Collected data:

# # # #

(* ===== verification/Prelude.v ===== *)
(** * lauSim: a model of the fault simulator and proofs about it

    lauSim simulates faults of a distributed system.  A server (src/srv) asks a fault manager, tic by
    tic, which nodes or components of nodes fail or recover, and tells two communication backends: the
    actor backend, which reaches the nodes, and the external backend, which informs a scheduler.  Fault
    managers, backends and loggers are plugins (src/plugins) that a plugin manager loads and that the
    configuration file puts into their roles.  On a node a client (src/client/src/client.c) receives
    the faults over MQTT and writes commands to a fifo, from which a backend inside the application's
    process (src/client/src/backend.c with preload.c or privileged.c) takes them and acts.  An application that
    runs on LAIK is told by the external backend, through src/com/laik, which nodes have failed and recovered.

    ** How the code is modelled
    A C or C++ routine is a [prog E S A] (this file): a function from a state to a result, a new state
    and the list of the events it emits (log messages, output, messages handed to the MQTT library, closed
    descriptors), or to a [halt]: undefined behaviour, an exception nobody catches, a failed assertion, the exit of
    the process.
    The globals of a source file are one record; a call into another component runs on that component's
    part of the state ([zoom]).  Structs of function pointers (fault_manager, com, logger, plugin,
    plugin_manager_interface, the actor interface of the client) are records of operations; what a user of
    such a struct relies on is a class ([FaultManagerSafe], [ComSafe], [PluginsSafe], [PluginContract],
    [NetworkActor]), with the shipped plugins and actors as instances.  Integers are [Z] with their wrap-around written out ([u32], [u64],
    [s32], [s64], for LP64); strings are lists of characters, and the C library's routines on them are
    defined in CString.v from the C standard.  Two routines are the same up to events when [≈] holds.

    ** Files, in order of dependency
    - Prelude: the monad, its rules for invariants, pre- and postconditions and emitted events, machine
      integers, lists.
    - CString: strtok, strtoull, stoul, getline, printf conversions, streams; printing then scanning.
    - Types: include/lausim/*.h; the classes of the interfaces; a scripted fault manager for examples.
    - Transcribe, Replay: plugins/transcribe/transcribe.c, plugins/replay/replay.c.  RecordReplay: the two
      put together.
    - Loggers: srv/stdoutLog.cpp and plugins/filelogger/filelogger.c.  Options: srv/options.cpp.
    - PluginManager: srv/plugin_internal.cpp and srv/library.cpp.  Registry: what it promises, as an abstract
      registry.  Config: srv/config.cpp.
    - Server: srv/server.cpp.  ServerTics: theorems about its tics.
    - Mosquitto, Random: plugins/mosquitto/com_mosquitto.cpp, plugins/random/random.c.
    - Lifecycle: the init, post init and cleanup functions of all plugins, and plugins/echo/echo.c.
    - Main: srv/main.cpp.  Exits: what its exit codes say.  Start: when the wait for the
      nodes is over.  EndToEnd: whole runs of the tic loop.
    - Plugins: the plugin structs of the headers under plugins/, with the functions behind them on the state of
      all plugins.  Runs and MainRuns: what is seen of the tic loop and of [main] with a backend of which each call
      is seen ([Voices]) and a fault manager that does not look at the backend ([Apart]).  Process: the process
      on an installation of the program, and how it loads configuration files like those of examples/.
      Typing: the contract between the server and its plugins; Shipped: the shipped plugins keep it; Transcripts: so do the files
      transcribe writes.  Levels and Logging: who sets the level of the log, and what a run of the process writes to it.  Program: recording and replaying with
      the whole program.  LongTic: a tic length the server accepts and cannot keep.
    - Mqtt, Client, Backend, Preload: client/src/mqtt.c, client.c, backend.c, preload.c and privileged.c.
      Hooks: the constructor, the thread and the destructor of preload.c; Threads: its functions among threads.
      Delivery: the path of a fault from the server's backend to the subsystems of a node.  Simulation: the
      same from the file the server replays, over whole runs of all programs.
    - Launcher: client/launcher/launcher.c.  Socket: src/socket.cpp.  Laik: com/laik/laik_intf.c.
    A definition has the name of the function it models where possible; the operations several plugins share
    ([init], [tic], [get_nodes], [cleanup], ...) carry the file, or a prefix such as [replay_init].

    ** What the theorems show
    - Recording and replaying.  [transcribe_transparent]: the transcribe plugin changes nothing of what the
      server sees and its file is the transcript of the run; [record_then_replay]: the replay plugin
      gives the recorded nodes and faults back, tic by tic; [replayed_run_same_calls]: so a server that
      replays makes the calls of the run that was recorded; [replay_tic_terminates]: on any file.
      [recorded_program_replays]: the same for the whole program, with the shipped plugins, from the text of
      the two configuration files to the writes on the standard output.
    - The server.  [run_dispatches_faults] and [do_tic_completes]: what a tic and a run do, with and without
      pacing; [start_follows_last_reports]: the synchronised start; what
      arrives on the backchannel meanwhile changes nothing of the faults handed on.  [main_exits_explained]: what has
      happened when [main] ends with a status, [parse_requests] among its causes.  [server_log]: a regular run writes to the
      standard error stream (srv/README.md says standard out) and to the file of the file logger what the level of the options asks for.
    - Plugins and configuration.  [manager_invariant] and [manager_refines_registry]: the manager answers every
      sequence of requests as an abstract finite map does; [configured_plugins_capable], [config_roundtrip], [assign_roles_spec]; [inits_register]
      and [transcribe_post_spec] for the plugins' hooks; [random_fails_once]; [loggers_agree].
    - The whole server.  [no_undefined_behaviour]: under the contract of Typing.v, which all shipped plugins keep, no run
      goes through a null pointer or has other undefined behaviour, whatever the arguments, the configuration file (given
      the library arguments named there) and the environment, but for the destructor of the MQTT plugin at the end.  The
      clock and the tic length are supposed to keep clear of the end of the 64 bit range; [long_tic_overflows] shows
      what happens otherwise.  [transcript_safe]: replay may be given what transcribe has written.
    - Everything together.  [simulated_faults_reach_nodes]: a server that replays a file of faults over MQTT, its
      synchronised start included, makes the backends of the nodes execute the faults of their nodes; it then breaks
      in the destructor of the MQTT plugin.  [laik_told_each_tic]: in every run a LAIK application is told, tic by tic,
      which nodes failed and recovered, as long as each tic with faults has one of a whole node.
    - Delivery.  [notify_spec], [callback_spec], [backend_executes], and their composition
      [faults_take_effect]; [node_reacts]: what any actor then does; [network_failure_hits_open_sockets]:
      the preload library's list against the sockets the application has open, and
      [failure_hits_sockets_among_threads] the same for any interleaving of threads (a step relation, with an
      invariant of the reachable states), but for the descriptors of which [accept_race] shows that the library may
      get them wrong; [application_ends]: the life of the library in an application, whether the library's thread ends it or the
      application itself, which is undefined behaviour, for then [exit] is called twice;
      [supervision_stops_application]: the launcher around it.
    - Where the code breaks.  [on_message_overflow], [socket_list_overflow], [recovery_is_not_safe], [accept_race],
      [unknown_component_hits_previous], [privileged_unusable], the copy in [descriptors_owned],
      [init_ext_com_overflows], [long_tic_overflows].

    ** Parameters and hypotheses
    Code that is not in the repository is a parameter: dlmopen and dlsym and the functions behind them,
    getopt, libmosquitto, the generated protobuf code, the clock, rand, the results of system calls, and
    the files of the file system.  Other threads appear as parameters too: the signal handler's flag by
    its value at each test, the messages of the backchannel by what has arrived before each test.  The
    delivery theorem supposes that the broker hands a client the messages published for its node, in
    order.  [usable n] is what an allocation of [n] bytes provides.  The client and the preload library ask for fewer bytes than
    they use, and the theorems about overflows show where the blocks end.  The theorems that they work take the allocator of glibc
    ([glibc_usable]: at least 24 bytes) and stay within its smallest block: at most one message for each call of [get_faults]
    ([one_by_one]) and at most six open internet sockets ([open_at_most]).

    ** Bounds
    A loop that the code does not bound has a fuel argument, and running out of it is the halt
    [OutOfFuel].  The replay plugin's loops read a line per round, so the length of the file is enough, and
    [replay_tic_terminates] shows it; for the tic loop one more than the tic limit is enough
    ([run_dispatches_faults]); the catching up with the clock ends within the [lead] of the clock
    ([do_tic_completes]); the waiting loops end with the poll that finds what is waited for
    ([start_follows_last_reports], [supervision_stops_application]); the command loop reads a line per round
    ([backend_executes]).  Printing a number has a step per bit, more than its digits.

    ** Simplifications
    Allocations fail only where the code tests for it, and in the random plugin also a [calloc] of a fault it does not test.  The server holds a copy of the nodes the fault
    manager returns, not the fault manager's own array.  A post init hook may
    not register further plugins (the server walks over the map as it was).  A message of the backchannel takes
    effect at the next test of the termination flag (or poll of the synchronised start), not within a tic, and none
    arrives during the cleanup, when the nodes it would change are freed.  The deletion of the singletons at the end of main has no effect that is modelled.  dlmopen with LM_ID_NEWLM gives a
    library that is loaded twice its own globals each time; here they are shared.  [exit] in the constructor of
    the preload library ends the process without its destructor.  In Threads.v calls that fail are left out; a
    fault and each call's work on the list, which run under the mutex, are one step, and the comparison at the end of [is_in_list], after
    the mutex has been given back, is another, which reads the present length of the list.  The command loop of the backend finds the
    next line of the fifo whenever [select] does not report the request to close; in the code a line that is already in the stream's
    buffer may have to wait for the next one to arrive.  Each of the three processes of
    the launcher is a run of its [main] with the values fork has for it.

    ** Not modelled
    Generated code and build files.  The headers com/laik/laik_intf.c includes are not in the repository (and no build
    file names it): the client, the decoder and the topic they declare are parameters.

    ** Next
    Messages of the backchannel within a tic and during the cleanup. *)

From stdpp Require Export base tactics list numbers strings sets.
From Stdlib Require Export ZArith Lia.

# # # #

▶ **Activity**
Your answer should be the lines above that contain the word "poll", copied out.

▶ **Response to the task**
    ([do_tic_completes]); the waiting loops end with the poll that finds what is waited for
    effect at the next test of the termination flag (or poll of the synchronised start), not within a tic, and none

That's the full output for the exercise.